His childhood vision remained strong in Black Elk’s life until his death, though his own interpretation changed. He asks Wakan Tanka (God or The Great Spirit) throughout his lifetime if he properly interpreted or fulfilled the vision. In Black Elk Speaks, the conclusion seems sad and he feels he has not been able to save his people through his vision and works.

But Black Elk lived for almost twenty years after Neihardt finished his book, so the story there is incomplete. The newer book suggests that the answer that Black Elk finally received from Wakan Tanka was that he had fulfilled the vision.

Something that is missing from Neihardt’s book is that Black Elk was baptized on St. Nicholas Day in December 1904 and took the name Nicholas to preface Black Elk. He was a practicing and proselytizing Catholic until his death. He baptized hundreds of Indians, taught the Bible, held Masses, and preached sermons. That was a 46 year period of having a simple, righteous, useful Christian life.

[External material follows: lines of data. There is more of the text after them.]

(** The second blank-separated word of a line; the first when there is only one. *)
Definition second_word (line : string) : string :=
  match tokens line with [] => "" | [w] => w | _ :: w :: _ => w end.
Definition pop_slash (path : string) : string :=
  match srev path with String c r => if char_eqb c SLASH then srev r else path | "" => path end.
(** The answer to [ProcMounts]: [an_bool] when the file could be opened, its lines. *)
(* @src services/disk_manager/src/disk/disk_manager.cpp 513-537 DiskManager::IsPathMounted *)
Definition IsPathMounted (path : string) : M bool :=
  if str_empty path then sret true
  else
    let! a := call lk_none ProcMounts in
    if negb (an_bool a) then sret true
    else sret (existsb (fun line => pop_slash path =s second_word line) (an_strs a)).

(* @src services/disk_manager/src/disk/disk_manager.cpp 253-262 IsDiskSupported *)
Definition IsDiskSupported (diskId : string) : M Z :=
  let! disk := GetDiskById diskId in
  match disk with
  | None => fin E_NOT_SUPPORT
  | Some d => if disk_diskType d =? CD_FLAG then fin E_NOT_SUPPORT else fin E_OK
  end.

(* @src services/disk_manager/src/disk/disk_manager.cpp 3137-3158 DiskManager::CheckVolId *)
Definition CheckVolId (volId : string) : M string :=
  if str_empty volId then sret ""
  else
    let! external := GetVolumeById volId in
    match external with
    | None => sret ""
    | Some external =>
        if starts_with "vol-crypt-" volId then
          if negb (str_empty (vol_mapperPath external)) then sret (vol_mapperPath external)
          else if negb (str_empty (vol_loopPath external)) then sret (vol_loopPath external)
          else sret ""
        else sret (dev_block volId)
    end.

(** The volumes of a disk, as [GetDiskById] lists them and [GetVolumeById] finds
    them one by one; the first that satisfies [p]. *)
Fixpoint find_volume (p : VolumeExternal -> bool) (ids : list string) : M (option VolumeExternal) :=
  match ids with
  | [] => sret None
  | id :: ids' =>
      do! yield lk_none in
      let! external := GetVolumeById id in
      match external with
      | None => find_volume p ids'
      | Some v => if p v then sret (Some v) else find_volume p ids'
      end
  end.

(* @src services/disk_manager/src/disk/disk_manager.cpp 2406-2427 DiskManager::IsDiskNotReady *)
Definition IsDiskNotReady (diskId : string) : M bool :=
  let! disk := GetDiskById diskId in
  match disk with
  | None => sret true
  | Some d =>
      let! busy := find_volume (fun v => negb (vol_state v =? UNMOUNTED)) (disk_volumeIds d) in
      sret (match busy with Some _ => true | None => false end)
  end.

(* @src services/disk_manager/src/disk/disk_manager.cpp 2585-2606 DiskManager::IsVolumeMounted *)
Definition IsVolumeMounted (diskId : string) (partitionNum : Z) : M bool :=
  let! disk := GetDiskById diskId in
  match disk with
  | None => sret true
  | Some d =>
      match disk_volumeIds d with
      | [] => sret true
      | ids =>
          let! busy := find_volume (fun v => (vol_partitionNum v =? partitionNum) && negb (vol_state v =? UNMOUNTED)) ids in
          sret (match busy with Some _ => true | None => false end)
      end
  end.

(* @src services/disk_manager/src/disk/disk_manager.cpp 2690-2699 DiskManager::FindVolumeForPartition *)
Definition FindVolumeForPartition (disk : Disk) (partitionNum : Z) : M VolumeExternal :=
  let! v := find_volume (fun v => vol_partitionNum v =? partitionNum) (disk_volumeIds disk) in
  sret (match v with Some v => v | None => VolumeExternal_default end).

(* @src services/disk_manager/src/disk/disk_manager.cpp 2184-2201 DiskManager::GetFsTypeByDiskIdAndPartNum *)
Definition GetFsTypeByDiskIdAndPartNum (diskId : string) (partitionNum : Z) : M string :=
  let! disk := GetDiskById diskId in
  match disk with
  | None => sret ""
  | Some d =>
      let! v := find_volume (fun v => vol_partitionNum v =? partitionNum) (disk_volumeIds d) in
      sret (match v with Some v => GetFsTypeString v | None => "" end)
  end.

(* @src services/disk_manager/src/disk/disk_manager.cpp 3083-3095 DiskManager::LookupVolumeByCryptPath *)
Definition LookupVolumeByCryptPath (diskId cryptPath : string) : M (option VolumeExternal) :=
  let! vols := get_vols in
  sret (snd <$> find_if (fun kv => (vol_diskId kv.2 =s diskId) &&
                                   ((vol_loopPath kv.2 =s cryptPath) || (vol_mapperPath kv.2 =s cryptPath)))
                        (sorted_entries vols)).

(** ** [edm_adapter.cpp], the parts that read the disk table *)
(* @src services/disk_manager/src/adapter/edm_adapter.cpp 84-128 EdmAdapter::IsEdmEnableOddBurn *)
Definition IsEdmEnableOddBurn (diskId : string) (callerUserId : Z) : M bool :=
  let! ent := IsEnterpriseDevice in
  if negb ent then sret true
  else
    let! disk := GetDiskById diskId in
    match disk with
    | None => sret true
    | Some disk =>
        if negb (disk_diskType disk =? CD_FLAG) then sret true
        else if negb (disk_isUsbBus disk) then
          let! burnDisabled := IsSataOddBurnDisabled in sret (negb burnDisabled)
        else IsExternalOddBurnAllowed callerUserId (disk_productId disk) (disk_vendorId disk) (disk_serialNumber disk)
    end.

(* @src services/disk_manager/src/adapter/edm_adapter.cpp 151-190 EdmAdapter::IsEdmControlMountEnabled *)
Definition IsEdmControlMountEnabled (volume : VolumeExternal) (mountParam : MountParam) : M bool :=
  let! ent := IsEnterpriseDevice in
  if negb ent then sret false
  else
    let! intercept := IsInterceptEnabled in
    if negb intercept then sret false
    else if mp_fromEdmMount mountParam then sret false
    else
      let! disk := GetDiskById (vol_diskId volume) in
      match disk with
      | None => sret false
      | Some disk =>
          if negb (IsEdmManagedDiskType (disk_diskType disk)) then sret false
          else
            let! notifyRet := NotifyExternalStorageDeviceAdd volume disk in
            sret (notifyRet =? E_OK)
      end.
End queries.
(* ===== verification/Events.v ===== *)
(** * [services/disk_manager/src/notification/common_event_publisher.cpp]

    The broadcast each state change sends: its action and its parameters, in the
    order they are set. [CDC_STORAGE] is not defined. *)
From S2P Require Import Prelude CppString Types State Json World Adapters DmQuery.

(** The rows of [STATE_INFOS]: the action of a state, [None] for a state without one. *)
(* @src services/disk_manager/src/notification/common_event_publisher.cpp 54-72 STATE_INFOS *)
Definition STATE_INFOS (notifyCode : VolumeState) : option CommonEvent :=
  match notifyCode with
  | REMOVED => Some COMMON_EVENT_VOLUME_REMOVED
  | UNMOUNTED => Some COMMON_EVENT_VOLUME_UNMOUNTED
  | MOUNTED => Some COMMON_EVENT_VOLUME_MOUNTED
  | BAD_REMOVAL => Some COMMON_EVENT_VOLUME_BAD_REMOVAL
  | EJECTING => Some COMMON_EVENT_VOLUME_EJECT
  | DAMAGED | DAMAGED_MOUNTED => Some COMMON_EVENT_DISK_UNMOUNTABLE
  | ENCRYPTING | ENCRYPTED_AND_LOCKED | ENCRYPTED_AND_UNLOCKED | DECRYPTING => Some COMMON_EVENT_DISK_BAD_REMOVAL
  | CHECKING | REPAIR_FINISH_FAIL | REPAIR_FINISH_SUCCESS | FORMAT_FINISH_FAIL | REPAIR_START =>
      Some COMMON_EVENT_DISK_VOLUME_STATE_CHANGE
  | FUSE_REMOVED | REPAIRING => None
  end.

Definition is_mtp_ptp (fsType : Z) : bool := (fsType =? MTP) || (fsType =? PTP).

(* @src services/disk_manager/src/notification/common_event_publisher.cpp 100-119 SetUnmountedEventParams *)
Definition SetUnmountedEventParams (volume : VolumeExternal) : list (string * WantParam) :=
  ("fsType", PInt (vol_fsType volume)) ::
  (if is_mtp_ptp (vol_fsType volume) then []
   else if vol_freeSize volume <? 0 then [] else [("freeSize", PLong (vol_freeSize volume))]).

(* @src services/disk_manager/src/notification/common_event_publisher.cpp 121-127 SetEjectEventParams *)
Definition SetEjectEventParams (volume : VolumeExternal) : list (string * WantParam) :=
  [("fsType", PInt (vol_fsType volume)); ("umountResult", PStr (vol_umountResult volume))].

(* @src services/disk_manager/src/notification/common_event_publisher.cpp 129-143 ReasonCodeToMessage *)
Definition ReasonCodeToMessage (reasonCode : Z) : string :=
  if reasonCode =? PARTITION_TABLE_READ_FAILED then "partition table read failed"
  else if reasonCode =? METADATA_READ_FAILED then "metadata read failed"
  else if reasonCode =? FSTYPE_UNSUPPORTED then "fstype unsupported"
  else if reasonCode =? MOUNT_FAILED then "mount failed"
  else "unknown".

(** The parameters every volume event starts with. *)
Definition volume_params (notifyCode : VolumeState) (volume : VolumeExternal) : list (string * WantParam) :=
  [("id", PStr (vol_id volume)); ("diskId", PStr (vol_diskId volume)); ("fsUuid", PStr (vol_fsUuid volume));
   ("flags", PInt (vol_flags volume)); ("volumeState", PInt notifyCode)].

(* @src services/disk_manager/src/notification/common_event_publisher.cpp 236-251 CommonEventPublisher::BuildVolumeAbnormalWant *)
Definition BuildVolumeAbnormalWant (volume : VolumeExternal) (reasonCode : Z) : Want :=
  mkWant COMMON_EVENT_DISK_UNMOUNTABLE
    (volume_params DAMAGED volume ++
     [("reasonCode", PInt reasonCode); ("reason", PStr (ReasonCodeToMessage reasonCode));
      ("devPath", PStr (dev_block (vol_id volume)))]).

(** [sizeBytes] is an [int64_t] given to a 32-bit box. *)
Definition disk_params (disk : Disk) : list (string * WantParam) :=
  [("diskId", PStr (disk_diskId disk)); ("sizeBytes", PInt (i32 (disk_sizeBytes disk)));
   ("sysPath", PStr (disk_sysPath disk)); ("flag", PInt (disk_diskType disk))].

(* @src services/disk_manager/include/notification/common_event_publisher.h 26-29 DiskEventKind *)
Inductive DiskEventKind : Set := DK_MOUNTED | DK_REMOVED.

Section events.
Context {E St : Type} {EV : Env E} {JT : JsonText}.
Notation M := (State (World E St)).

(* @src services/disk_manager/src/notification/common_event_publisher.cpp 74-98 SetMountedEventParams *)
Definition SetMountedEventParams (volume : VolumeExternal) : M (list (string * WantParam)) :=
  let base := [("path", PStr (vol_path volume)); ("fsType", PInt (vol_fsType volume))] in
  if is_mtp_ptp (vol_fsType volume) then sret base
  else
    let! (ret, freeSize) := GetFreeSizeOfVolume (vol_fsUuid volume) in
    if ret =? E_OK then
      if freeSize <? 0 then sret base else sret (base ++ [("freeSize", PLong freeSize)])
    else sret base.

(* @src services/disk_manager/src/notification/common_event_publisher.cpp 146-197 CommonEventPublisher::PublishVolumeChange *)
Definition PublishVolumeChange (lk : Locks) (notifyCode : VolumeState) (volume : VolumeExternal) : M unit :=
  match STATE_INFOS notifyCode with
  | None => sret tt
  | Some action =>
      let! extra := (match notifyCode with
                     | MOUNTED => SetMountedEventParams volume
                     | UNMOUNTED => sret (SetUnmountedEventParams volume)
                     | EJECTING => sret (SetEjectEventParams volume)
                     | _ => sret []
                     end) in
      publish lk (mkWant action (volume_params notifyCode volume ++ extra))
  end.

(* @src services/disk_manager/src/notification/common_event_publisher.cpp 199-230 CommonEventPublisher::PublishVolumeResult *)
Definition PublishVolumeResult (lk : Locks) (notifyCode : VolumeState) (volume : VolumeExternal) : M unit :=
  match STATE_INFOS notifyCode with
  | None => sret tt
  | Some action => publish lk (mkWant action (volume_params notifyCode volume))
  end.

(* @src services/disk_manager/src/notification/common_event_publisher.cpp 253-260 CommonEventPublisher::PublishVolumeAbnormal *)
Definition PublishVolumeAbnormal (volume : VolumeExternal) (reasonCode : Z) : M unit :=
  publish lk_none (BuildVolumeAbnormalWant volume reasonCode).

(* @src services/disk_manager/src/notification/common_event_publisher.cpp 262-277 CommonEventPublisher::PublishDiskAbnormal *)
Definition PublishDiskAbnormal (diskId : string) (reasonCode : Z) : M unit :=
  publish lk_none (mkWant COMMON_EVENT_DISK_UNMOUNTABLE
    [("diskId", PStr diskId); ("volumeState", PInt DAMAGED); ("reasonCode", PInt reasonCode);
     ("reason", PStr (ReasonCodeToMessage reasonCode)); ("devPath", PStr (dev_block diskId))]).

(* @src services/disk_manager/src/notification/common_event_publisher.cpp 279-303 CommonEventPublisher::PublishDiskChange *)
Definition PublishDiskChange (kind : DiskEventKind) (disk : Disk) : M unit :=
  match kind with
  | DK_MOUNTED => publish lk_none (mkWant COMMON_EVENT_DISK_MOUNTED (disk_params disk ++ [("diskState", PInt 0)]))
  | DK_REMOVED => publish lk_none (mkWant COMMON_EVENT_DISK_REMOVED (disk_params disk))
  end.
End events.
(* ===== verification/DmMount.v ===== *)
(** * [services/disk_manager/src/disk/disk_manager.cpp]: mount, unmount, repair, format

    The operations that change a volume's state. A [VolumeExternal &] argument is
    passed in and returned. *)
From S2P Require Import Prelude CppString Types State Utils Json World Adapters DmQuery Events.

Definition MS_RDONLY : Z := 1.
Definition HMFS_FLAG : Z := 32768.
Definition VOLUME_DESCRIPTION_MAX_LEN : nat := 512.
Definition PERSIST_FILEMANAGEMENT_USB_READONLY : string := "persist.filemanagement.usb.readonly".

(* @src services/disk_manager/src/disk/disk_manager.cpp 140-145 LABEL_SUPPORTED_FS_TYPES *)
Definition LABEL_SUPPORTED_FS_TYPES (fsType : string) : bool :=
  existsb (fun t => t =s fsType) ["ntfs"; "exfat"; "hmfs"; "f2fs"].

(* @src services/disk_manager/include/disk/disk_manager.h 137-141 VolumeMountPolicy *)
Record VolumeMountPolicy : Type := mkPolicy {
  useVoldataPath : bool;
  useFuseData : bool;
  useDvrPath : bool;
}.

(** The states from which [Mount] starts, [Unmount] starts, and [Format] starts. *)
Definition mountable_state (s : Z) : bool := (s =? UNMOUNTED) || (s =? DECRYPTING) || (s =? FORMAT_FINISH_FAIL).
Definition unmountable_state (s : Z) : bool :=
  (s =? MOUNTED) || (s =? DAMAGED_MOUNTED) || (s =? ENCRYPTED_AND_LOCKED) || (s =? ENCRYPTED_AND_UNLOCKED).
Definition formattable_state (s : Z) : bool := (s =? UNMOUNTED) || (s =? FORMAT_FINISH_FAIL) || (s =? DAMAGED).

Section mount.
Context {E St : Type} {EV : Env E} {PS : PathStore St} {JT : JsonText}.
Notation M := (State (World E St)).

(** The answer to [FindParameter]: [an_bool] when the key exists, [an_int] the
    length [GetParameterValue] returns, [an_str] the value. *)
(* @src services/disk_manager/src/disk/disk_manager.cpp 233-251 ReadPersistUsbReadonlyMountFlagBits *)
Definition ReadPersistUsbReadonlyMountFlagBits (useFuseData : bool) : M Z :=
  if useFuseData then sret 0
  else
    let! a := call lk_none (FindParameter PERSIST_FILEMANAGEMENT_USB_READONLY) in
    if negb (an_bool a) then sret 0
    else if (0 <=? an_int a) && (an_str a =s "true") then sret (Z.lor 0 MS_RDONLY)
    else sret (Z.land 0 (Z.lnot MS_RDONLY)).

(** The path, empty on failure, and whether the mapping was created. *)
(* @src services/disk_manager/src/disk/disk_manager.cpp 296-328 ResolveVoldataMountPath *)
Definition ResolveVoldataMountPath (fsUuid : string) : M (string * bool) :=
  let! initErr := store ps_Init in
  if negb (initErr =? E_OK) then sret ("", false)
  else
    let! known := store (ps_TryGetMountPath fsUuid) in
    match known with
    | Some dataMountPath => sret (dataMountPath, false)
    | None =>
        let! (resolveErr, path, created) := store (ps_ResolveMountPath fsUuid) in
        if negb (resolveErr =? E_OK) then sret ("", false)
        else sret (match path with Some p => p | None => "" end, created)
    end.
(* ===== verification/DmOptical.v ===== *)
(** * [services/disk_manager/src/disk/disk_manager.cpp]: optical discs, loop and dm-crypt devices *)
From S2P Require Import Prelude CppString Types State Utils Json World Adapters DmQuery Events DmMount DmPartition.

Definition BURN_REPORT_EVENT_ID : Z := 15728644.
Definition BURN_EDM_CONTROL_EVENT_ID : Z := 15728648.
Definition EDM_BURN_DENIED_MARK : Z := -2.

(** The part of a path after its last [/]; the whole path without one
    ([npos + 1] is 0). *)
Definition base_name (path : string) : string :=
  match srfind "/" path with Some i => sdrop (S i) path | None => path end.
Definition crypt_volume_id (loopPath : string) : string := "vol-crypt-" +:+ base_name loopPath.

Section optical.
Context {E St : Type} {EV : Env E} {PS : PathStore St} {JT : JsonText}.
Notation M := (State (World E St)).

(** The report is built from the arguments and the time; its result is only logged. *)
(* @src services/disk_manager/src/disk/disk_manager.cpp 84-107 ReportBurnSecurityInfo *)
Definition ReportBurnSecurityInfo (userId : Z) (appId fsType : string) (eventId : Z) : M Z :=
  let! a := call lk_none (ReportSecurityInfo userId appId fsType eventId) in sret (an_ret a).

(* @src services/disk_manager/src/disk/disk_manager.cpp 1812-1832 DiskManager::Eject *)
Definition Eject (diskId : string) : M Z :=
  let! disk := GetDiskById diskId in
  match disk with
  | None => fin E_NOT_SUPPORT
  | Some disk =>
      if negb (disk_diskType disk =? CD_FLAG) then fin E_NOT_SUPPORT
      else
        let! err := Sd_Eject lk_none (disk_devName disk) in
        if negb (err =? ERR_OK) then fin E_EJECT_FAILED else fin E_OK
  end.

(* @src services/disk_manager/src/disk/disk_manager.cpp 1777-1810 DiskManager::Erase *)
Definition Erase (volumeId : string) : M Z :=
  let! vols := get_vols in
  match vols !! volumeId with
  | None => fin E_PARAMS_INVALID
  | Some it =>
      if negb (IsOddFsType (GetFsTypeString it)) then fin E_NOT_SUPPORT
      else
        let! err := Sd_Erase lk_none (dev_block (vol_id it)) in
        if negb (err =? ERR_OK) then fin E_ERASE_FAILED
        else
          let! err := Eject (vol_diskId it) in
          if negb (err =? ERR_OK) then fin E_ERASE_FAILED else fin E_OK
  end.

(* @src services/disk_manager/src/disk/disk_manager.cpp 1834-1884 DiskManager::CreateIsoImage *)
Definition CreateIsoImage (volumeId filePath : string) : M Z :=
  let! vols := get_vols in
  match vols !! volumeId with
  | None => fin E_NOT_SUPPORT
  | Some it =>
      if negb (vol_state it =? MOUNTED) then fin E_VOL_STATE
      else if negb (IsOddFsType (GetFsTypeString it)) then fin E_NOT_SUPPORT
      else if str_empty filePath then fin E_PARAMS_INVALID
      else
        do! yield lk_none in
        let! disk := GetDiskById (vol_diskId it) in
        match disk with
        | None => fin E_PARAMS_INVALID
        | Some disk =>
            if bool_decide (disk_cdromState disk = EMPTY_DISC) then fin E_EMPTY_DISC
            else
              let! err := Sd_CreateIsoImage lk_none (dev_block (vol_id it)) filePath (GetFsTypeString it) (vol_path it) in
              if negb (err =? ERR_OK) then fin E_ISO_WRITE_FAILED else fin E_OK
        end
  end.

(** The result, [blockVolId] and [fsType]. *)
(* @src services/disk_manager/src/disk/disk_manager.cpp 1940-1984 DiskManager::PrepareBurn *)
Definition PrepareBurn (volumeId burnOptions : string) (callerUserId : Z) : M (Z * string * string) :=
  let! vols := get_vols in
  match vols !! volumeId with
  | None => sret (errno E_PARAMS_INVALID, "", "")
  | Some it =>
      let blockVolId := vol_id it in
      let fsType := GetFsTypeString it in
      if negb (IsOddFsType fsType) then sret (errno E_NOT_SUPPORT, blockVolId, fsType)
      else if str_empty burnOptions then sret (errno E_PARAMS_INVALID, blockVolId, fsType)
      else
        let! allowed := IsEdmEnableOddBurn (vol_diskId it) callerUserId in
        if negb allowed then sret (EDM_BURN_DENIED_MARK, blockVolId, fsType)
        else if ((vol_state it =? MOUNTED) || (vol_state it =? DAMAGED_MOUNTED)) && negb (str_empty (vol_path it)) then
          let! umountErr := Sd_Unmount lk_none (vol_path it) fsType true in
          if negb (umountErr =? ERR_OK) then sret (errno E_VOL_UMOUNT_ERR, blockVolId, fsType)
          else sret (errno E_OK, blockVolId, fsType)
        else sret (errno E_OK, blockVolId, fsType)
  end.

(* @src services/disk_manager/src/disk/disk_manager.cpp 1986-2015 DiskManager::Burn *)
Definition Burn (volumeId burnOptions callerBundle : string) (callerUserId : Z) : M Z :=
  let! (prepErr, blockVolId, fsType) := PrepareBurn volumeId burnOptions callerUserId in
  if prepErr =? EDM_BURN_DENIED_MARK then
    let! _ := ReportBurnSecurityInfo callerUserId callerBundle fsType BURN_EDM_CONTROL_EVENT_ID in
    fin E_NOT_SUPPORT
  else if negb (prepErr =? E_OK) then sret prepErr
  else
    let! err := Sd_Burn lk_none (dev_block blockVolId) burnOptions fsType in
    let! _ := ReportBurnSecurityInfo callerUserId callerBundle fsType BURN_REPORT_EVENT_ID in
    if negb (err =? ERR_OK) then
      if err =? E_BURN_NOSPC then fin E_BURN_NOSPC else fin E_BURN_FAILED
    else fin E_OK.

(* @src services/disk_manager/src/disk/disk_manager.cpp 2017-2043 DiskManager::GetVolumeOpProcess *)
Definition GetVolumeOpProcess (volumeId : string) (progressPct : Z) : M (Z * Z) :=
  let! vols := get_vols in
  match vols !! volumeId with
  | None => sret (errno E_PARAMS_INVALID, progressPct)
  | Some it =>
      if negb (IsOddFsType (GetFsTypeString it)) then sret (errno E_NOT_SUPPORT, progressPct)
      else
        let! (err, progressPct) := Sd_GetVolumeOpProcess lk_none (vol_id it) progressPct in
        if negb (err =? ERR_OK) then sret (err, progressPct) else sret (errno E_OK, progressPct)
  end.

(** ** Loop and dm-crypt devices *)
(** The loop path of the disk's volume bound to the same range. *)
(* @src services/disk_manager/src/disk/disk_manager.cpp 3160-3179 DiskManager::IsVolumeBind *)
Definition IsVolumeBind (disk : Disk) (offset sizeLimit : Z) : M (option string) :=
  let! vol := find_volume (fun v => (vol_offset v =? offset) && (vol_sizeLimit v =? sizeLimit)) (disk_volumeIds disk) in
  sret (vol_loopPath <$> vol).

(** An output whose first string has no non-empty line makes the code read past an
    empty vector; the model then continues with an empty path. *)
(* @src services/disk_manager/src/disk/disk_manager.cpp 2874-2914 DiskManager::BindBlockLoopDev *)
Definition BindBlockLoopDev (diskId : string) (offset sizeLimit : Z) : M (Z * option string) :=
  let! disk := GetDiskById diskId in
  match disk with
  | None => sret (errno E_NON_EXIST, None)
  | Some disk =>
      if negb (disk_diskType disk =? USB_FLAG) then sret (errno E_BIND_LOOP_DEV_FAILED, None)
      else
        let! bound := IsVolumeBind disk offset sizeLimit in
        match bound with
        | Some loopPath => sret (errno E_OK, Some loopPath)
        | None =>
            let! (ret, output) := Sd_ExecuteCommand lk_none ["loopctl"; "--oh"; "-f"; "-o"; to_string offset; "--sizelimit";
                                    to_string sizeLimit; "--show"; dev_block diskId] in
            match output with
            | [] => sret (errno E_BIND_LOOP_DEV_FAILED, None)
            | out0 :: _ =>
                if negb (ret =? E_OK) then sret (errno E_BIND_LOOP_DEV_FAILED, None)
                else
                  let loopPath := match SplitRawDumpToLines out0 with l :: _ => l | [] => "" end in
                  let v := VolumeExternal_of_core (VolumeCore_new (crypt_volume_id loopPath) 0 diskId UNMOUNTED) in
                  let v := Vol_SetState UNMOUNTED (Vol_SetSizeLimit sizeLimit (Vol_SetOffset offset (Vol_SetLoopPath loopPath v))) in
                  let! _ := OnVolumeCreated v in
                  sret (errno E_OK, Some loopPath)
            end
        end
  end.

(** The result and [mapperName]. *)
(* @src services/disk_manager/src/disk/disk_manager.cpp 2916-2952 DiskManager::CreateDmCryptVolume *)
Definition CreateDmCryptVolume (param : CryptParam) (loopPath mapperName : string) : M (Z * string) :=
  let! volumeExternal := GetVolumeById (crypt_volume_id loopPath) in
  match volumeExternal with
  | None => sret (errno E_NON_EXIST, mapperName)
  | Some v =>
      if negb (str_empty (vol_mapperPath v)) then sret (errno E_OK, vol_mapperPath v)
      else
        let! (ret, _) := Sd_ExecuteCommand lk_none ["cryptsetup"; "open"; "--type"; cp_type param; "--cipher"; cp_cipher param;
                           "--key-size"; to_string (cp_keySize param); "--key-file"; cp_keyFile param; loopPath; mapperName] in
        if negb (ret =? E_OK) then sret (errno E_CREATE_DM_CRYPT_VOLUME_FAILED, mapperName)
        else
          let v := Vol_SetMapperPath ("/dev/mapper/" +:+ mapperName) v in
          let! updateErr := UpdateVolumeExternal v in
          if negb (updateErr =? E_OK) then sret (updateErr, mapperName)
          else sret (errno E_OK, vol_mapperPath v)
  end.

(* @src services/disk_manager/src/disk/disk_manager.cpp 2954-2980 DiskManager::DestroyDmCryptVolume *)
Definition DestroyDmCryptVolume (mapperName : string) : M Z :=
  let mapperPath := "/dev/mapper/" +:+ mapperName in
  let! (ret, _) := Sd_ExecuteCommand lk_none ["cryptsetup"; "close"; mapperPath] in
  if negb (ret =? E_OK) then fin E_DESTROY_DM_CRYPT_VOLUME_FAILED
  else
    do! set_vols (fun vols =>
          match find_if (fun kv => vol_mapperPath kv.2 =s mapperPath) (sorted_entries vols) with
          | Some (k, v) => <[k := Vol_SetMapperPath "" v]> vols
          | None => vols
          end) in
    fin E_OK.

(* @src services/disk_manager/src/disk/disk_manager.cpp 2982-3000 DiskManager::UnbindBlockLoopDev *)
Definition UnbindBlockLoopDev (loopPath : string) : M Z :=
  let! (ret, _) := Sd_ExecuteCommand lk_none ["loopctl"; "-d"; loopPath] in
  if negb (ret =? E_OK) then fin E_UNBIND_LOOP_DEV_FAILED
  else let! _ := OnVolumeDestroyed (crypt_volume_id loopPath) in fin E_OK.
End optical.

This conversion changed his interpretation of the childhood vision. There is Roman Catholic teaching aide that he encountered commonly known as the Two Roads Map. It was a visual catechism that was poster-sized. Though it is a Christian “salvation history,” there are parallels between Black Elk’s vision and the Two Roads Map that Black Elk was probably pleased to see.  Some of the similarities may seem coincidental or trivial – thunder beings, flying men, tree images, villages, a black road, a red road, an evil blue man engulfed in flames in a “Hellish” place where people moaned and mourned. He used the Two Roads Map in his teaching.

The map has a pre-Christian black road and a Christian red road. In Black Elk’s vision as well as in the Christian map, the Red Road was the good and authentic path. For Black Elk, it seems to have represented both the traditional Indian way with Lakota symbolism and Christian symbolism. The Red Road was the Christian right way to live.

It may be cultural or religious appropriation that the Red Road has more commonly become a name for the right path without regard to religion but perhaps some regard for spirituality.

So where does the Blue Road that Heat-Moon alludes to originate? For that, you need to read in The Sacred Pipe: Black Elk’s Account of the Seven Rites of the Oglala Sioux. This book is also a transcribed version of Black Elk’s teachings on the sacred pipe that was written much later in his life. In this book, he speaks of the Red Road as the north-south cross of the Medicine Wheel. The east-west cross is the black or blue road, which is the way we should not travel.

For, Nicholas Black Elk, Christianity was the Red Road, a metaphor for living a spiritual way of life. Rather than being a road stretching forward to the horizon, he saw the people on the red road as one interconnected circle of travelers making a “sacred hoop.”

William Least Heat-Moon lightly references the blue roads as being a way to travel that is kind of a waste of your time, but his blue highways were chosen to help him reconnect to people, the country and himself. His motorized journey is a spiritual one, though not one Black Elk may have recognized or endorsed.

In the descriptions of Black Elk’s central childhood vision that I have read, there is almost always a disclaimer that, of course, words cannot really capture what he saw. He saw multiple manifestations of a single Great Spirit. This monotheistic image probably made the transition to Catholicism more logical.